What to produce — Transcribe only what runs from the line including "[by rewrite Hr' in Hrd;" through the last line of the entries, exactly as it appears.

Material supplied —
(* ===== verification/QuotaAllocator.v ===== *)
(** * Tenant quota allocator (src/webrtc/src/security/turbo_media_tenant_quota_allocator.c)

    The control plane's side of [TenantQuota]: the global cap of each tenant and the
    leases it has issued to the nodes, replicated under versions.  The specification
    is a book, a map of caps and a map of leases; the theorems say that no tenant is
    ever overcommitted, and that a node takes the snapshot it is sent and then holds
    exactly what was issued to it.

    Handles and out parameters are not [NULL]: every operation then returns its
    error.  A slot whose [occupied] is not set is zero and is never read, so a table
    is a list of [option]s; the loops over a table that look for a slot are
    [list_find]. *)

From stdpp Require Import strings gmap.
From S2P Require Import Prelude Version TenantQuota.

(* ------------------------------------------------------------------ *)
(** ** Data *)

Definition QUOTA_MAX_ISSUED_LEASES : Z := 4096.

Record quota_policy_t := {
  po_tenant_id : option string;
  po_limits : list Z;
}.

Inductive allocator_result :=
  | ALLOC_ERROR | ALLOC_APPLIED | ALLOC_STALE | ALLOC_GAP | ALLOC_LIMIT | ALLOC_OVERCOMMITTED
  | ALLOC_NOT_FOUND | ALLOC_UNKNOWN.

#[export] Instance allocator_result_eq_dec : EqDecision allocator_result.
Proof. solve_decision. Defined.

Record policy_slot_t := {
  ps_tenant_id : string;
  ps_limits : list Z;
}.

Record issued_slot_t := {
  iss_tenant_id : string;
  iss_node_id : string;
  iss_expires_at_unix_ms : Z;
  iss_limits : list Z;
}.

Record allocator_t := {
  qa_max_tenants : Z;
  qa_max_issued_leases : Z;
  qa_policies : list (option policy_slot_t);
  qa_leases : list (option issued_slot_t);
  qa_synchronized : bool;
  qa_epoch : Z;
  qa_sequence : Z;
  qa_required_epoch : Z;
  qa_required_sequence : Z;
}.

Definition alloc_set_version (a : allocator_t) (sync : bool) (epoch sequence repoch rsequence : Z)
    : allocator_t :=
  Build_allocator_t (qa_max_tenants a) (qa_max_issued_leases a) (qa_policies a) (qa_leases a) sync
    epoch sequence repoch rsequence.

Definition alloc_set_tables (a : allocator_t) (policies : list (option policy_slot_t))
    (leases : list (option issued_slot_t)) : allocator_t :=
  Build_allocator_t (qa_max_tenants a) (qa_max_issued_leases a) policies leases (qa_synchronized a)
    (qa_epoch a) (qa_sequence a) (qa_required_epoch a) (qa_required_sequence a).

(** [allocator->sequence = sequence]. *)
Definition alloc_set_sequence (a : allocator_t) (sequence : Z) : allocator_t :=
  alloc_set_version a (qa_synchronized a) (qa_epoch a) sequence (qa_required_epoch a)
    (qa_required_sequence a).

(* ------------------------------------------------------------------ *)
(** ** Versions, lookup and validation *)

(** The text of [allocator_version_compare] is that of [quota_version_compare]. *)
Definition allocator_version_compare : Z -> Z -> Z -> Z -> Z := quota_version_compare.

Definition allocator_require_snapshot (a : allocator_t) (epoch sequence : Z) : allocator_t :=
  if 0 <? allocator_version_compare epoch sequence (qa_required_epoch a) (qa_required_sequence a)
  then alloc_set_version a false (qa_epoch a) (qa_sequence a) epoch sequence
  else alloc_set_version a false (qa_epoch a) (qa_sequence a) (qa_required_epoch a)
         (qa_required_sequence a).

Definition policy_of (tenant : string) (slot : option policy_slot_t) : bool :=
  let? s := slot else false in bool_decide (ps_tenant_id s = tenant).
(* ===== verification/Simulcast.v ===== *)
(** * Simulcast sender (src/webrtc/src/rtc/rtp/simulcast.c)

    One video source encoded at three sizes and sent as three RTP streams: layer
    selection by bandwidth, the I420 scaler, and the frame loop from encoder to
    RTP packets.  The codec is the record of function pointers of
    [turbo_codec_ops_t], over an arbitrary type of encoders. *)

From S2P Require Import Prelude RtpPacket Sfu.

Definition SIMULCAST_LAYER_COUNT : Z := 3.
Definition TURBO_CODEC_MAX_PACKETS : Z := 64.
Definition TURBO_CODEC_OK : Z := 0.
Definition RTP_CLOCK_VIDEO : Z := 90000.

(* ------------------------------------------------------------------ *)
(** ** Scaler *)

(** [(i * n) / d] on [int]. *)
Definition scaled (i n d : Z) : res Z :=
  m ← int_of (i * n); if d =? 0 then Fault else Ok (Z.quot m d).

(** The loop over [x]: [n] samples from column [x] on.  [srow] and [drow] are
    the index of the row's first sample in the plane, [soff] and [doff] the
    plane's place in the frame. *)
Fixpoint scale_row (src : list Z) (soff srow src_w : Z) (dst : list Z) (doff drow dst_w : Z)
    (x : Z) (n : nat) : res (list Z) :=
  match n with
  | O => Ok dst
  | S n =>
    src_x ← scaled x src_w dst_w;
    si ← int_of (srow + src_x);
    di ← int_of (drow + x);
    v ← rd src (soff + si);
    dst ← upd dst (doff + di) v;
    scale_row src soff srow src_w dst doff drow dst_w (x + 1) n
  end.

(** The loop over [y]: [n] rows from row [y] on. *)
Fixpoint scale_plane (src : list Z) (soff src_w src_h : Z) (dst : list Z)
    (doff dst_w dst_h : Z) (y : Z) (n : nat) : res (list Z) :=
  match n with
  | O => Ok dst
  | S n =>
    src_y ← scaled y src_h dst_h;
    srow ← (if 0 <? dst_w then int_of (src_y * src_w) else Ok 0);
    drow ← (if 0 <? dst_w then int_of (y * dst_w) else Ok 0);
    dst ← scale_row src soff srow src_w dst doff drow dst_w 0 (Z.to_nat dst_w);
    scale_plane src soff src_w src_h dst doff dst_w dst_h (y + 1) n
  end.

Definition scale_frame_simple (src : list Z) (src_w src_h : Z) (dst : list Z)
    (dst_w dst_h : Z) : res (list Z) :=
  dst ← scale_plane src 0 src_w src_h dst 0 dst_w dst_h 0 (Z.to_nat dst_h);
  let src_uv_w := Z.quot src_w 2 in
  let src_uv_h := Z.quot src_h 2 in
  let dst_uv_w := Z.quot dst_w 2 in
  let dst_uv_h := Z.quot dst_h 2 in
  src_y_size ← int_of (src_w * src_h);
  dst_y_size ← int_of (dst_w * dst_h);
  src_uv_size ← int_of (src_uv_w * src_uv_h);
  dst_uv_size ← int_of (dst_uv_w * dst_uv_h);
  dst ← scale_plane src src_y_size src_uv_w src_uv_h
          dst dst_y_size dst_uv_w dst_uv_h 0 (Z.to_nat dst_uv_h);
  scale_plane src (src_y_size + src_uv_size) src_uv_w src_uv_h
    dst (dst_y_size + dst_uv_size) dst_uv_w dst_uv_h 0 (Z.to_nat dst_uv_h).

(** Reference: the plane of the samples nearest to each position. *)
Definition nearest_row (src : list Z) (soff src_w y' dst_w : Z) : list Z :=
  (fun x => nth (Z.to_nat (soff + y' * src_w + x * src_w / dst_w)) src 0) <$> seqZ 0 dst_w.

Definition nearest_plane (src : list Z) (soff src_w src_h dst_w dst_h : Z) : list Z :=
  seqZ 0 dst_h ≫= fun y => nearest_row src soff src_w (y * src_h / dst_h) dst_w.

Definition nearest_frame (src : list Z) (sw sh dw dh : Z) : list Z :=
  nearest_plane src 0 sw sh dw dh ++
  nearest_plane src (sw * sh) (sw / 2) (sh / 2) (dw / 2) (dh / 2) ++
  nearest_plane src (sw * sh + (sw / 2) * (sh / 2)) (sw / 2) (sh / 2) (dw / 2) (dh / 2).

Lemma scaled_spec i n d :
  0 <= i < d -> 0 <= n -> d * n < 2147483648 ->
  scaled i n d = Ok (i * n / d) /\ 0 <= i * n / d /\ (0 < n -> i * n / d < n).
Proof.
  intros Hi Hn Hd. unfold scaled. rewrite int_of_Ok by (unfold is_s32; nia).
  cbn [mbind res_bind]. replace (d =? 0) with false by lia.
  rewrite Z.quot_div_nonneg by nia. split; [done|].
  split; [apply Z.div_pos; nia|]. intros. apply Z.div_lt_upper_bound; nia.
Qed.

Lemma nth_rd (src : list Z) i : 0 <= i < len src -> rd src i = Ok (nth (Z.to_nat i) src 0).
Proof.
  intros Hi. destruct (rd_in_range src i Hi) as [v Hv]. rewrite Hv.
  apply rd_lookup in Hv as [_ Hv]. by rewrite (nth_lookup_Some _ _ _ _ Hv).
Qed.

(** Row [y] of [h] rows of [w] samples, and frames of at most 2^30 samples. *)
Lemma row_bound y h w : 0 <= y < h -> 0 <= w -> 0 <= y * w /\ y * w + w <= w * h.
Proof. intros. nia. Qed.
Lemma area_bound w h : 0 <= w <= 32768 -> 0 <= h <= 32768 -> 0 <= w * h <= 1073741824.
Proof. intros. nia. Qed.

Section scale_plane.
Context (src : list Z) (soff src_w src_h doff dst_w dst_h : Z).
Context (Hsrc : 0 <= soff) (Hfit : soff + src_w * src_h <= len src).
Context (Hw : 0 <= dst_w <= src_w) (Hh : 0 <= dst_h <= src_h).
Context (Hmax : src_w <= 32768 /\ src_h <= 32768).

(** One row, from column [x] on. *)
Lemma scale_row_spec y' y n x pre old post :
  0 <= x -> x + Z.of_nat n = dst_w -> 0 <= y' < src_h -> 0 <= y < dst_h ->
  len pre = doff + (y * dst_w + x) -> len old = Z.of_nat n ->
  scale_row src soff (y' * src_w) src_w (pre ++ old ++ post) doff (y * dst_w) dst_w x n =
  Ok (pre ++ ((fun x => nth (Z.to_nat (soff + y' * src_w + x * src_w / dst_w)) src 0)
                <$> seqZ x (Z.of_nat n)) ++ post).
Proof.
  revert x pre old. induction n as [|n IH]; intros x pre old Hx Hn Hy' Hy Hpre Hold.
  { destruct old; [done|len_lia]. }
  destruct old as [|o old]; [len_lia|]. cbn [scale_row].
  destruct (scaled_spec x src_w dst_w) as (-> & Hs1 & Hs2);
    [lia..|pose proof (area_bound dst_w src_w); lia|].
  specialize (Hs2 ltac:(lia)). cbn [mbind res_bind].
  pose proof (row_bound y' src_h src_w). pose proof (row_bound y dst_h dst_w).
  pose proof (area_bound src_w src_h). pose proof (area_bound dst_w dst_h).
  rewrite !int_of_Ok by (unfold is_s32; lia). cbn [mbind res_bind].
  rewrite nth_rd by lia. cbn [mbind res_bind].
  change ((o :: old) ++ post) with (o :: (old ++ post)).
  rewrite (upd_mid pre) by lia. cbn [mbind res_bind].
  rewrite (seqZ_cons x) by lia. cbn [fmap list_fmap].
  replace (Z.pred (Z.of_nat (S n))) with (Z.of_nat n) by lia.
  set (v := nth _ src 0). rewrite (cons_middle v), (app_assoc pre).
  rewrite IH; [|lia..| |len_lia].
  { unfold v. rewrite <- app_assoc, Z.add_assoc. done. }
  rewrite len_app. unfold len at 2. cbn [length]. lia.
Qed.
(* ===== verification/DataChannel.v ===== *)
(** * Data channels: the channel table of a peer

    webrtc/src/turbo_datachannel.c (channels, states and destruction of a
    peer), the handler of webrtc/src/dcep_protocol.c and the table helpers of
    turbo_datachannel_internal.h.

    The heap of channel records is explicit: a channel is an address, an access
    to an address that is not allocated is a [Fault].  Channels are shared by
    application calls and by the receive path, which run each other's callbacks
    and release the mutex around them.  So an operation is cut where it releases
    the mutex: its start is a [dc_call], and what is left of it after each
    critical section is a [frame], which holds one lease ([callback_refs]) on
    one channel.  [dc_step] runs the frames and the calls in any order, a
    superset of what threads and reentrant callbacks can do; [run_frames] is the
    order of an operation that nothing interrupts. *)

From stdpp Require Import gmap.
From S2P Require Import Prelude Dcep.

(* ------------------------------------------------------------------ *)
(** ** State *)

Definition MAX_CHANNELS : Z := 65536.
Definition UINT32_MAX : Z := 4294967295.
Definition SCTP_PPID_DCEP : Z := 50.
Definition SCTP_PPID_STRING : Z := 51.
Definition SCTP_PPID_BINARY : Z := 53.
Definition SCTP_PPID_STRING_EMPTY : Z := 56.
Definition SCTP_PPID_BINARY_EMPTY : Z := 57.

Inductive turbo_dc_state_t : Type :=
  | STATE_NEW | STATE_CONNECTING | STATE_CONNECTED | STATE_DISCONNECTING
  | STATE_CLOSED | STATE_FAILED.

#[export] Instance dc_state_eq_dec : EqDecision turbo_dc_state_t.
Proof. solve_decision. Defined.

(** The error codes these operations set. *)
Inductive turbo_dc_error_code_t : Type :=
  | ERROR_ALLOC_CHANNEL | ERROR_PEER_NOT_CONNECTED | ERROR_CHANNEL_NOT_OPEN
  | ERROR_NULL_DATA | ERROR_INVALID_PEER_STATE | ERROR_DCEP_SEND_OPEN
  | ERROR_DCEP_SEND_ACK | ERROR_SCTP_SEND | ERROR_SCTP_RECEIVE.
(* ===== verification/Sctp.v ===== *)
(** * Data channels: receiving from SCTP

    webrtc/src/sctp_session.c: the reassembly of partially delivered messages
    and the dispatch of what the SCTP library delivers, on top of the channel
    table of [DataChannel].  Notifications are taken decoded: their bytes are
    structures of the library.  A flag word is the booleans the code tests, and
    a payload protocol identifier is in host order. *)

From stdpp Require Import gmap.
From S2P Require Import Prelude Dcep DataChannel.

(* ------------------------------------------------------------------ *)
(** ** Reassembly slots *)

Definition SCTP_REASSEMBLY_MESSAGE_MAX : Z := 24576.
Definition SCTP_REASSEMBLY_SLOTS : nat := 8.

(** [sl_data] is the buffer ([NULL] or [SCTP_REASSEMBLY_MESSAGE_MAX] bytes), as
    far as it was written: its first [sl_length] bytes. *)
Record sctp_reassembly_slot_t := {
  sl_data : option (list Z);
  sl_length : Z;
  sl_stream_id : Z;
  sl_stream_sequence : Z;
  sl_ppid : Z;
  sl_association_id : Z;
  sl_unordered : bool;
  sl_discarding : bool;
  sl_used : bool;
}.

Definition empty_slot : sctp_reassembly_slot_t :=
  Build_sctp_reassembly_slot_t None 0 0 0 0 0 false false false.

Record sctp_reassembly := {
  re_slots : list sctp_reassembly_slot_t;
  re_blocked : bool;
}.

Definition reassembly_init : sctp_reassembly :=
  Build_sctp_reassembly (replicate SCTP_REASSEMBLY_SLOTS empty_slot) false.

(** The receive information of a delivery. *)
Record sctp_rcvinfo := {
  rcv_sid : Z;
  rcv_ssn : Z;
  rcv_ppid : Z;
  rcv_assoc_id : Z;
  rcv_unordered : bool;
}.

Inductive sctp_reassembly_result_t : Type :=
  | REASSEMBLY_PENDING
  | REASSEMBLY_READY (assembled : option (list Z)) (length : Z)
  | REASSEMBLY_REJECTED.

(** [sctp_reassembly_clear_all_locked]. *)
Definition sctp_reassembly_clear_all (r : sctp_reassembly) : sctp_reassembly :=
  Build_sctp_reassembly ((fun _ => empty_slot) <$> re_slots r) false.

Definition slot_of (s : sctp_reassembly_slot_t) (assoc sid : Z) : bool :=
  sl_used s && (sl_association_id s =? assoc) && (sl_stream_id s =? sid).

Definition sctp_reassembly_clear_identity (r : sctp_reassembly) (assoc sid ssn : Z)
    : sctp_reassembly :=
  Build_sctp_reassembly
    ((fun s => if slot_of s assoc sid && (sl_stream_sequence s =? ssn)
               then empty_slot else s) <$> re_slots r) (re_blocked r).

Definition sctp_reassembly_clear_stream (r : sctp_reassembly) (assoc sid : Z)
    : sctp_reassembly :=
  Build_sctp_reassembly
    ((fun s => if slot_of s assoc sid then empty_slot else s) <$> re_slots r)
    (re_blocked r).

Definition slot_matches (s : sctp_reassembly_slot_t) (rcv : sctp_rcvinfo) : bool :=
  (sl_association_id s =? rcv_assoc_id rcv) && (sl_stream_id s =? rcv_sid rcv) &&
  (sl_stream_sequence s =? rcv_ssn rcv) && Bool.eqb (sl_unordered s) (rcv_unordered rcv).

(** The scan: the matching slot, and the first free one before it. *)
Fixpoint find_slot (slots : list sctp_reassembly_slot_t) (rcv : sctp_rcvinfo) (i : nat)
    (free : option nat) : option nat * option nat :=
  match slots with
  | [] => (None, free)
  | s :: slots =>
    if negb (sl_used s) then
      find_slot slots rcv (S i) (match free with None => Some i | _ => free end)
    else if slot_matches s rcv then (Some i, free)
    else find_slot slots rcv (S i) free
  end.
(** The place of a ready row in the queue. *)
Lemma queue_is_place inc rows queue os i r o :
  Forall2 (entry inc rows) queue os -> (ticket_of inc i r, payload r) ∈ queue ->
  rows !! i = Some r -> row_order r = Some o ->
  exists k, queue !! k = Some (ticket_of inc i r, payload r) /\ os !! k = Some o /\
    row_generation r <> 0.
Proof.
  intros Hq Hin Hi Hr. apply list_elem_of_lookup in Hin as [k Hk].
  destruct (Forall2_lookup_l _ _ _ _ _ Hq Hk) as (o' & Hok & j & s & (Hj & Ht & _ & Hg) & Ho & _).
  cbn in Ht. injection Ht as E1 E2. apply Nat2Z.inj in E1 as <-. simplify_eq. by exists k.
Qed.

(** The row the scan finds is the head of the queue. *)
Lemma queue_is_oldest inc rows next best queue :
  next <= best -> queue_is inc rows next queue ->
  match row_oldest 0 None best rows with
  | None => queue = []
  | Some i => exists r queue', rows !! i = Some r /\ is_Some (row_order r) /\
      row_generation r <> 0 /\ queue = (ticket_of inc i r, payload r) :: queue' /\
      forall r', row_order r' = None -> queue_is inc (<[i := r']> rows) next queue'
  end.
Proof.
  intros Hn (os & Hq & Hs & Hb & Hc).
  assert (Hbound : forall j r o, rows !! j = Some r -> row_order r = Some o -> o < best).
  { intros j r o Hj Hr. destruct (queue_is_place _ _ _ _ j r o Hq) as (k & _ & Hk & _);
      [by apply Hc; [|eexists]|done|done|].
    pose proof (Forall_lookup_1 _ _ _ _ Hb Hk) as H. cbn in H. lia. }
  pose proof (row_oldest_first best rows Hbound) as Hold.
  destruct (row_oldest 0 None best rows) as [i|].
  2: { apply (queue_is_none inc rows next); [done|]. by exists os. }
  destruct Hold as (r & o & Hi & Ho & Hmin).
  destruct (queue_is_place _ _ _ _ i r o Hq) as (k & Hk & Hok & Hg);
    [by apply Hc; [|eexists]|done|done|].
  destruct Hq as [|e o0 queue' os' He Hq]; [done|].
  apply StronglySorted_inv in Hs as [Hs Hlt]. destruct k as [|k].
  - cbn in Hk, Hok. simplify_eq. exists r, queue'. split; [done|]. split; [by eexists|].
    split; [done|]. split; [done|]. intros r' Hr'. exists os'. split; [|split; [done|split]].
    + apply Forall2_same_length_lookup_2; [by eapply Forall2_length|]. intros k e o' Hke Hko.
      apply (entry_insert _ _ _ r); [done| |by eapply Forall2_lookup_lr].
      pose proof (Forall_lookup_1 _ _ _ _ Hlt Hko) as H. cbn in H. rewrite Ho. intros [= ->]. lia.
    + by apply Forall_cons in Hb as [_ Hb].
    + intros j s Hj [o' Hrd]. apply list_lookup_insert_Some in Hj as [(-> & <- & _)|[Hne Hj]];
        [by rewrite Hr' in Hrd|]. specialize (Hc j s Hj ltac:(by eexists)).
      apply elem_of_cons in Hc as [E|Hc]; [|done].
      injection E as E _ _. by apply Nat2Z.inj in E.
  - exfalso. cbn in Hok. pose proof (Forall_lookup_1 _ _ _ _ Hlt Hok) as Hlt'. cbn in Hlt'.
    destruct He as (j & s & (Hj & _) & Ho' & _). specialize (Hmin j s o0 Hj Ho'). lia.
Qed.

Lemma Forall_sublist (P : Z -> Prop) os os' : sublist os' os -> Forall P os -> Forall P os'.
Proof. rewrite !Forall_forall. intros Hs H o Ho. by eapply H, elem_of_sublist. Qed.

(** A row that is no longer ready leaves the queue. *)
Lemma queue_is_remove inc rows next queue i r r' :
  rows !! i = Some r -> row_order r' = None -> queue_is inc rows next queue ->
  queue_is inc (<[i := r']> rows) next (filter (fun e => e.1 <> ticket_of inc i r) queue).
Proof.
  intros Hi Hr' (os & Hq & Hs & Hb & Hc).
  assert (Hsub : exists os', Forall2 (entry inc (<[i := r']> rows))
      (filter (fun e => e.1 <> ticket_of inc i r) queue) os' /\ sublist os' os).
  { clear Hs Hb Hc. induction Hq as [|e o queue os He Hq (os' & IH & Hsub)]; [by exists []|].
    rewrite filter_cons. case_decide as Hne; [|exists os'; split; [done|by constructor]].
    exists (o :: os'). split; [|by constructor]. constructor; [|done].
    destruct He as (j & s & Hj & Ho & Hp). exists j, s. split; [|done].
    apply (at_row_insert _ _ _ r); [done|]. left. split; [|done]. intros ->. apply Hne.
    destruct Hj as (Hj & -> & _). by simplify_eq. }
  destruct Hsub as (os' & Hq' & Hsub). exists os'. split; [done|]. split; [|split].
  - clear Hq Hq' Hb. induction Hsub as [|o os' os Hsub IH|o os' os Hsub IH]; [done|..];
      apply StronglySorted_inv in Hs as [Hs Hlt]; [|by apply IH]. constructor; [by apply IH|].
    by eapply Forall_sublist.
  - by eapply Forall_sublist.
  - intros j s Hj Hrd. apply list_lookup_insert_Some in Hj as [(-> & <- & _)|[Hne Hj]];
      [by rewrite Hr' in Hrd; destruct Hrd|]. apply list_elem_of_filter. split; [|by apply Hc].
    cbn. unfold ticket_of. intros [= E _]. by apply Nat2Z.inj in E.
Qed.
End Queue.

Result of this exercise —
      [by rewrite Hr' in Hrd; destruct Hrd|]. apply list_elem_of_filter. split; [|by apply Hc].
    cbn. unfold ticket_of. intros [= E _]. by apply Nat2Z.inj in E.
Qed.
End Queue.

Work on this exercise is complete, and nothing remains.